%%

(* ===== verification/Preprocess.v ===== *)
(** * The macro preprocessor (preprocess.c)

    The definitions of the command line and the replacement of names in a
    line.  The program cannot be built as it is (it includes a file that does not exist
    and uses undeclared names in [processingDefine] and [file]), so these two,
    and [main], which only calls them, are not modelled. *)

From S2P Require Import Prelude KState Print CString Ulib Clib.
#[local] Open Scope outcome_scope.

Definition maxDefinitions : nat := 100.
Definition maxVariable : nat := 256.
Definition maxLength : nat := 1024.

(** The two arrays of a definition, [maxVariable] and [maxLength] characters. *)
Record Definition_t : Type := MkDefinition { variable : list Z; value : list Z }.

(** The first [numDef] elements of [definitions]; the others are zero. *)
Definition definitions := list Definition_t.
Definition numDef (ds : definitions) : nat := length ds.

(** The array in memory, from which the strings are read. *)
Definition flat (ds : definitions) : list Z :=
  (ds ≫= λ d, variable d ++ value d) ++ replicate ((maxVariable + maxLength) * (maxDefinitions - numDef ds)) 0.
Definition variable_of (ds : definitions) (i : nat) : list Z := cstr (drop ((maxVariable + maxLength) * i) (flat ds)).
Definition value_of (ds : definitions) (i : nat) : list Z := cstr (drop ((maxVariable + maxLength) * i + maxVariable) (flat ds)).

(** ** Identifiers *)

Definition ident_start (c : Z) : bool := isalpha c || (c =? 95).
Definition ident_char (c : Z) : bool := isalpha c || isdigit c || (c =? 95).

Fixpoint validity_loop (s : list Z) : bool := match s with [] => true | c :: s' => if negb (ident_char c) then false else validity_loop s' end.
Definition validity (s : list Z) : bool := if negb (ident_start (Ulib.hd0 s)) then false else validity_loop (tail s).

(** ** Definitions *)

Definition addDefine (ds : definitions) (var val : list Z) : c_outcome definitions :=
  if (maxDefinitions <=? numDef ds)%nat then Exits 0 else
  if negb (validity var) then Exits 0 else
  Done (ds ++ [MkDefinition (strncpy maxVariable var) (strncpy maxLength val)]).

%%

How to complete this task >> Word for word, restate the lines of the data above that fall between the line holding "Definition maxVariable : nat := 256." and the line holding "Definition ident_start (c", inclusive, and no other lines.

Written reply >>
Definition maxVariable : nat := 256.
Definition maxLength : nat := 1024.

(** The two arrays of a definition, [maxVariable] and [maxLength] characters. *)
Record Definition_t : Type := MkDefinition { variable : list Z; value : list Z }.

(** The first [numDef] elements of [definitions]; the others are zero. *)
Definition definitions := list Definition_t.
Definition numDef (ds : definitions) : nat := length ds.

(** The array in memory, from which the strings are read. *)
Definition flat (ds : definitions) : list Z :=
  (ds ≫= λ d, variable d ++ value d) ++ replicate ((maxVariable + maxLength) * (maxDefinitions - numDef ds)) 0.
Definition variable_of (ds : definitions) (i : nat) : list Z := cstr (drop ((maxVariable + maxLength) * i) (flat ds)).
Definition value_of (ds : definitions) (i : nat) : list Z := cstr (drop ((maxVariable + maxLength) * i + maxVariable) (flat ds)).

(** ** Identifiers *)

Definition ident_start (c : Z) : bool := isalpha c || (c =? 95).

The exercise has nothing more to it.